WHAT YOU HAVE TO DO: Retrieve all lines below that have the string "which".

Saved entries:
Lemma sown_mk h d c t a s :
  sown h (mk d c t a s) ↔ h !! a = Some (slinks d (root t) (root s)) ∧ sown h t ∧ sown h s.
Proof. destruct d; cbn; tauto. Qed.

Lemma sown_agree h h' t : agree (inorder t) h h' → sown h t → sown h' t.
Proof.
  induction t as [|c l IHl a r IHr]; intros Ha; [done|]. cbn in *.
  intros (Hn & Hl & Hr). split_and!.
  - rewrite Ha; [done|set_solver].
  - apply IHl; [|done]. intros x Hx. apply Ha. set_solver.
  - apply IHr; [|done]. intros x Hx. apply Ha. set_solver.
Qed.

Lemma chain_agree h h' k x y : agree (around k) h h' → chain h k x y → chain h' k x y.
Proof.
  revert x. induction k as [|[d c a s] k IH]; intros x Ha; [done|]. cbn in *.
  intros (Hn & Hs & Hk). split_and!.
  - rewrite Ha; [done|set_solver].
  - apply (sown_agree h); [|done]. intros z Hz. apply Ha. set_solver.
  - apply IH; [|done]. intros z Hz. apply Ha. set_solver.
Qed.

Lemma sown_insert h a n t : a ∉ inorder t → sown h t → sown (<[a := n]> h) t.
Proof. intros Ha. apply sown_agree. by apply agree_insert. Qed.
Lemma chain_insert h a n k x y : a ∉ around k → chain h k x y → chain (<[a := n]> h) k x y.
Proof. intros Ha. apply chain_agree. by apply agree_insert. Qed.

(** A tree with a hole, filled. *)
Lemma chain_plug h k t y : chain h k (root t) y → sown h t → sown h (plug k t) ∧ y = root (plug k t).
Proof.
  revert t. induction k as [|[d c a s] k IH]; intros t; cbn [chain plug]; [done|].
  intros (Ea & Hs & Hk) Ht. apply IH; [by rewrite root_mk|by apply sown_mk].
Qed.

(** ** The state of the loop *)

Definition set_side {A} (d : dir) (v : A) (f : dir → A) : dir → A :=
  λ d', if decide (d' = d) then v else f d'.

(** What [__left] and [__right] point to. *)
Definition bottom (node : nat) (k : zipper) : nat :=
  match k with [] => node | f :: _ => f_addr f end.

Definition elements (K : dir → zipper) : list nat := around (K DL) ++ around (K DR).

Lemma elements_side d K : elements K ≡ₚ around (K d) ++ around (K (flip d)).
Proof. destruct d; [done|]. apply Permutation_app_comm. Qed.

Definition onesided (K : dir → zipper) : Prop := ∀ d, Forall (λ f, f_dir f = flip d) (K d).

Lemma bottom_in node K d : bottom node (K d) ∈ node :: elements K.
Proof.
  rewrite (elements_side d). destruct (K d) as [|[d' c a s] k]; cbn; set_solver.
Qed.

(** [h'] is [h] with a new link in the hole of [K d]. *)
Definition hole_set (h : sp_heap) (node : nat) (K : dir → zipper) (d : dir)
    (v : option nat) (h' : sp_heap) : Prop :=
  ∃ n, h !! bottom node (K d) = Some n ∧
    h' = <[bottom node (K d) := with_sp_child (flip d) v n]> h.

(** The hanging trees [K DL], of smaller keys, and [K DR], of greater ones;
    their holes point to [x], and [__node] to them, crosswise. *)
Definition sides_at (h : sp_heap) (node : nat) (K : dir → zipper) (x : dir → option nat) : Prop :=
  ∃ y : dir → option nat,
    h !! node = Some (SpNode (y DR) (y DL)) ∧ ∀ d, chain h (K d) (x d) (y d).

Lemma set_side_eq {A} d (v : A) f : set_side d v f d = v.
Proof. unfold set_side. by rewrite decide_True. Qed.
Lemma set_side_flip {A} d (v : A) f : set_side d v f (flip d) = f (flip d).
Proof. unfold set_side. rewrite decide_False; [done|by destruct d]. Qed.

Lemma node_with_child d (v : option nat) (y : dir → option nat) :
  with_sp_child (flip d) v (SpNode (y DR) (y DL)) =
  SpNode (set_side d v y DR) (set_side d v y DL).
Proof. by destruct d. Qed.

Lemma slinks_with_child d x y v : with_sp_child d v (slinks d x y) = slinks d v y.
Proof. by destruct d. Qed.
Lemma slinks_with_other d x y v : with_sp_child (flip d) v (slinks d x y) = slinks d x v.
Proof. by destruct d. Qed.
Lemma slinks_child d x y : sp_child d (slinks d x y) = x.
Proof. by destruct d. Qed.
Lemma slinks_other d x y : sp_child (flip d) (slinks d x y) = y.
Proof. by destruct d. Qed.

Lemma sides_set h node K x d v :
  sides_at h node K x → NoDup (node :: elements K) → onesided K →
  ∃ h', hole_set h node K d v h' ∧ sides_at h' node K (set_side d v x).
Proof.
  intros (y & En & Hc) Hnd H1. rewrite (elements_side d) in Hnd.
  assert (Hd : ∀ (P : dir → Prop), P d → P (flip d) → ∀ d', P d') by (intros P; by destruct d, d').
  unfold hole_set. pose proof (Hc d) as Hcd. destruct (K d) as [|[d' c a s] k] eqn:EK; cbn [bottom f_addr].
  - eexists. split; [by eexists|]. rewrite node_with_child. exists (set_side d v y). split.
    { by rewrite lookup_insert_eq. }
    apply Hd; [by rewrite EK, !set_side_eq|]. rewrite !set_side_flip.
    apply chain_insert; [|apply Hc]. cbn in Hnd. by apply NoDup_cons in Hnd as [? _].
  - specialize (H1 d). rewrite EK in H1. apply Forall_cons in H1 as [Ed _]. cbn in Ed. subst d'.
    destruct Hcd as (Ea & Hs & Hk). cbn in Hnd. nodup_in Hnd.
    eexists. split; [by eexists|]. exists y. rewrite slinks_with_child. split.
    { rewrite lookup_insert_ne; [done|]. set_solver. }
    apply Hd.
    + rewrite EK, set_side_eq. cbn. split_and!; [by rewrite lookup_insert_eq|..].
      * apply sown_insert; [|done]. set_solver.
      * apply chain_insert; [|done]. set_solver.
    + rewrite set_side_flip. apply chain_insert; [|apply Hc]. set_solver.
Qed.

==

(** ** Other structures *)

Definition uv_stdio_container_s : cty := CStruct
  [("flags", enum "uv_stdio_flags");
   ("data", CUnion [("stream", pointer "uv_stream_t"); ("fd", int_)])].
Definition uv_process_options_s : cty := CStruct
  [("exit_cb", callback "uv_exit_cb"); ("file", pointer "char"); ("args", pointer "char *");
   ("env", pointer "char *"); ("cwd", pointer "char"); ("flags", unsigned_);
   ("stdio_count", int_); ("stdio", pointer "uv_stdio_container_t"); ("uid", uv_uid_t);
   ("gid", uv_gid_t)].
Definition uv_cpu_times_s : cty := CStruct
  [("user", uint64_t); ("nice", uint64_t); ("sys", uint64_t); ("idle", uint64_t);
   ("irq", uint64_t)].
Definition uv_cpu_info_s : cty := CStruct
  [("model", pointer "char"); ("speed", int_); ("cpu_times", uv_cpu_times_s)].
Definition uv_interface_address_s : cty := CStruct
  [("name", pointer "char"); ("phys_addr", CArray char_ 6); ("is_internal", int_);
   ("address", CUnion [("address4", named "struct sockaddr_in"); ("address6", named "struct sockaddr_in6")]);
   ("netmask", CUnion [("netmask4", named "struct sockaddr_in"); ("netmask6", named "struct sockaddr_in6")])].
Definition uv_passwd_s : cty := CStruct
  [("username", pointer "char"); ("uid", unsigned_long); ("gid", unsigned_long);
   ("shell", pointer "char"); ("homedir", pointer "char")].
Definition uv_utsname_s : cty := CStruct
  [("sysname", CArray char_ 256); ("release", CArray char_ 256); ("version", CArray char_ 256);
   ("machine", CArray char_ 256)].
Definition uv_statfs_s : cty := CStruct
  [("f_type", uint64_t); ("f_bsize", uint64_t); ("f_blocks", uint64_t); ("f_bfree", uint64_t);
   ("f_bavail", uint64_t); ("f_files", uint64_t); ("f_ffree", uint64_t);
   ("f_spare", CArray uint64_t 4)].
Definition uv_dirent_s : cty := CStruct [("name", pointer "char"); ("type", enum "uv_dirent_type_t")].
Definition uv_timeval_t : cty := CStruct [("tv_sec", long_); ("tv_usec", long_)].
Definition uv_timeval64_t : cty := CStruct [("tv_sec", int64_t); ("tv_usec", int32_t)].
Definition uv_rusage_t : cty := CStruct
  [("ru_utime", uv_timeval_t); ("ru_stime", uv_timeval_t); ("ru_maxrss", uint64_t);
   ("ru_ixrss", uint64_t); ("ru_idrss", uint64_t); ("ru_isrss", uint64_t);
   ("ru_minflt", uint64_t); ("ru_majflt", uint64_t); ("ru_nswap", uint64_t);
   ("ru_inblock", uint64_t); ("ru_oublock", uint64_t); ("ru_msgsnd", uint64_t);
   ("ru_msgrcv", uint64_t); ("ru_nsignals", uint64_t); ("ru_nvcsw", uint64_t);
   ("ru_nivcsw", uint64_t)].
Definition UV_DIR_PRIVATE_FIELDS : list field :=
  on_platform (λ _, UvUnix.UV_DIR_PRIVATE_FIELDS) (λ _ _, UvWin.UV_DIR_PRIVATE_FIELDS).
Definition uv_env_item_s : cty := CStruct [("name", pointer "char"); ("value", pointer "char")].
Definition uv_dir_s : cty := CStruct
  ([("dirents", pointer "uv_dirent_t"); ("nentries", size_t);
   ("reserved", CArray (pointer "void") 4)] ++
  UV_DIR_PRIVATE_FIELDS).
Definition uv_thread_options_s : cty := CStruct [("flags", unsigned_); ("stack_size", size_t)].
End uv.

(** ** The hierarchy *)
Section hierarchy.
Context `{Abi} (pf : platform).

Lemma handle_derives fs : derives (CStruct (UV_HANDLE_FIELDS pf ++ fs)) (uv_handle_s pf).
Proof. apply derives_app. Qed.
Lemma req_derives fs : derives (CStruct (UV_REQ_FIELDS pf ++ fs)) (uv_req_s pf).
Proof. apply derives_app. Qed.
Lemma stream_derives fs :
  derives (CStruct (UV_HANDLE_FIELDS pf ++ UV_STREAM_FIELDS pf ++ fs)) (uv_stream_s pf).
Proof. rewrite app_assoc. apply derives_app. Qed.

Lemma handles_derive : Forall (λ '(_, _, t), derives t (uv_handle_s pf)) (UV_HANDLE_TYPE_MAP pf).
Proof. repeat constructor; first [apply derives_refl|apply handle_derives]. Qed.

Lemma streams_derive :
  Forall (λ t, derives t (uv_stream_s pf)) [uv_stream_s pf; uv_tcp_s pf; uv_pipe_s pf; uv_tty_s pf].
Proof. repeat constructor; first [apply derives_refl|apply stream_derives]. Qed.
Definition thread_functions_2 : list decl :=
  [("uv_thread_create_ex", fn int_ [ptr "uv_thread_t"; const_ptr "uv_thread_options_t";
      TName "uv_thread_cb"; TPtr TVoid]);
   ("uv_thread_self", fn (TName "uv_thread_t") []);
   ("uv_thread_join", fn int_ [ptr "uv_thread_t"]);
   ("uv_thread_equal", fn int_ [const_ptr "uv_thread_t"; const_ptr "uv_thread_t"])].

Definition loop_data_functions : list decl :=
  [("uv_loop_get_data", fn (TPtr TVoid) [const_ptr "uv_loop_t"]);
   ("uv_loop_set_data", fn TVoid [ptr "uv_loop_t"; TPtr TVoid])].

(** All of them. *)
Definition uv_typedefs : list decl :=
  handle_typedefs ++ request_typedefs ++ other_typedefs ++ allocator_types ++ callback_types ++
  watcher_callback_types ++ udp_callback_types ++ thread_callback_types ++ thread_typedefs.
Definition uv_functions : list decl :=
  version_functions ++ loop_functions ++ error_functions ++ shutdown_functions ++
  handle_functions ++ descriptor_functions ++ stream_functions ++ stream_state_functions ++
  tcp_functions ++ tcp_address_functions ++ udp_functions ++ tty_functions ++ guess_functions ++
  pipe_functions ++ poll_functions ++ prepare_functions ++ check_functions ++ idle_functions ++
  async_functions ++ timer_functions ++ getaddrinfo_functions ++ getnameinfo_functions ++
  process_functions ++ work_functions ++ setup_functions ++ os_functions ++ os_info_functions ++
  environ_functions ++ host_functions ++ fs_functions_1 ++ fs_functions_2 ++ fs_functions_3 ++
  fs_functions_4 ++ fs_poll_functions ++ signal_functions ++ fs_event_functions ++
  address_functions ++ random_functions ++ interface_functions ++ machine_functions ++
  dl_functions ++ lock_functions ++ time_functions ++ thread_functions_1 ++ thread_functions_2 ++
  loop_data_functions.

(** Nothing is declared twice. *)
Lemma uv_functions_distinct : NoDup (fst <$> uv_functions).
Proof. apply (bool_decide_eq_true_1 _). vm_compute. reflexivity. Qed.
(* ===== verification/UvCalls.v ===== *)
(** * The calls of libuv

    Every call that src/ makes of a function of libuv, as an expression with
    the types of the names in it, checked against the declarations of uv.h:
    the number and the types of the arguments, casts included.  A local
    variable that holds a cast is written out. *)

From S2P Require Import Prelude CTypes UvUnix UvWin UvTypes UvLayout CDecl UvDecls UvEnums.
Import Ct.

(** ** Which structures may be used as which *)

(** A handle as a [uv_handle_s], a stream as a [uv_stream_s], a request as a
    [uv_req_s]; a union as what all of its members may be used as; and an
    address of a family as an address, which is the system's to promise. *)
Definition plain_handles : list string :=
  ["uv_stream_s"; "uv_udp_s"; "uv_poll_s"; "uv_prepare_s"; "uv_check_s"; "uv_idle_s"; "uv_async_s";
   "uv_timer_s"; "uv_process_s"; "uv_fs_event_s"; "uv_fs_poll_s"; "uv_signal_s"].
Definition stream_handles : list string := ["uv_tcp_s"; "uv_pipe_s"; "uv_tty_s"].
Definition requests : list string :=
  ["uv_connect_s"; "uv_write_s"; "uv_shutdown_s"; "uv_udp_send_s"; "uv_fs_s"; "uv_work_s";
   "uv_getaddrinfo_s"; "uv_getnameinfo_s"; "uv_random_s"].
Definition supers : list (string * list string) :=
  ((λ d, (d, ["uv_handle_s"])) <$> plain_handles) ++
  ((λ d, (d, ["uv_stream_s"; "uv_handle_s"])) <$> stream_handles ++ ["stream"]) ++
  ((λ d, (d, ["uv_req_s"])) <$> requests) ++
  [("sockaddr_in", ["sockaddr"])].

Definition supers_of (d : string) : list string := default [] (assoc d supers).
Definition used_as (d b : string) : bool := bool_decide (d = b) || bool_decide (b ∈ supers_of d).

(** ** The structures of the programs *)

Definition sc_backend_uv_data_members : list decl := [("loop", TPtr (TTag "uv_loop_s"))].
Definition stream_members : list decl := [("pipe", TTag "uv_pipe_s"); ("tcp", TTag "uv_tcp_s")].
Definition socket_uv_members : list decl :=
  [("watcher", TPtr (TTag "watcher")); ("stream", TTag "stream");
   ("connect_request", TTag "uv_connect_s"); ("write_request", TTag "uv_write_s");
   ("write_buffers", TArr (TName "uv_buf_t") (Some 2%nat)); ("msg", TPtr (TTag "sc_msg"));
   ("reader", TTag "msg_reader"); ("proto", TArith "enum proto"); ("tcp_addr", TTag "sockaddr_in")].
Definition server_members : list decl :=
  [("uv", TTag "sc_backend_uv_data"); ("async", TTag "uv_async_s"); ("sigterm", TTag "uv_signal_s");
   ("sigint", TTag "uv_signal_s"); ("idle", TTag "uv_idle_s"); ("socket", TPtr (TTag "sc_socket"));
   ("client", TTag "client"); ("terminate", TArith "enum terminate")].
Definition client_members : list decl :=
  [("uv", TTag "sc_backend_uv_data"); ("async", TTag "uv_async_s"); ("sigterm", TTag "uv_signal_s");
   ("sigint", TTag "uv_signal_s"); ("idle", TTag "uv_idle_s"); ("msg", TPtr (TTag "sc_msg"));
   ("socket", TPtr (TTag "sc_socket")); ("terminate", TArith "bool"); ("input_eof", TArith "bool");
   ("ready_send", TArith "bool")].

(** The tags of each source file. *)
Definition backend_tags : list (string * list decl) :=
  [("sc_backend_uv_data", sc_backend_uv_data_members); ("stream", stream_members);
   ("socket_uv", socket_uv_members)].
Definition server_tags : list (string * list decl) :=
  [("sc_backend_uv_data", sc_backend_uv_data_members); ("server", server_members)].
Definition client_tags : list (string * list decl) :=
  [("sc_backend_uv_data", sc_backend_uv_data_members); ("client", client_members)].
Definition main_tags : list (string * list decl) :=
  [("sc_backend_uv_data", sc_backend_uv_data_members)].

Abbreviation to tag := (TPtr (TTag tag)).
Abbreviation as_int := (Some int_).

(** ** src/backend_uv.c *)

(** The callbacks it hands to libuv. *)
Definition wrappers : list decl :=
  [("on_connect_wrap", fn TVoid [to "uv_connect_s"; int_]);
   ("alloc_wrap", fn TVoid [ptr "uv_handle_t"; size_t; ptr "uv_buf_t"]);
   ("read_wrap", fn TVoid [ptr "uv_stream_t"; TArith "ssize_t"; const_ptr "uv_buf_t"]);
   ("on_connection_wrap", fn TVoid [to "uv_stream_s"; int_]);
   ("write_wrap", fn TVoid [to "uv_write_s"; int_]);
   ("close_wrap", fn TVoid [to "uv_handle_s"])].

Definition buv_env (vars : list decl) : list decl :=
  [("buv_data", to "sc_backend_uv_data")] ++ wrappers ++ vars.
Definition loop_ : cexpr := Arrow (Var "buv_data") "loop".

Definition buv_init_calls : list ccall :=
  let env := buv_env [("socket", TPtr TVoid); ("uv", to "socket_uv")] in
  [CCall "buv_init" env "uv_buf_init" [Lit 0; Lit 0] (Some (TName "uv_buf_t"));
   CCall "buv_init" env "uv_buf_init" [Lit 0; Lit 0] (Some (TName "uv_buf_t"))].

OUTPUT:
(** ** Which structures may be used as which *)
    address of a family as an address, which is the system's to promise. *)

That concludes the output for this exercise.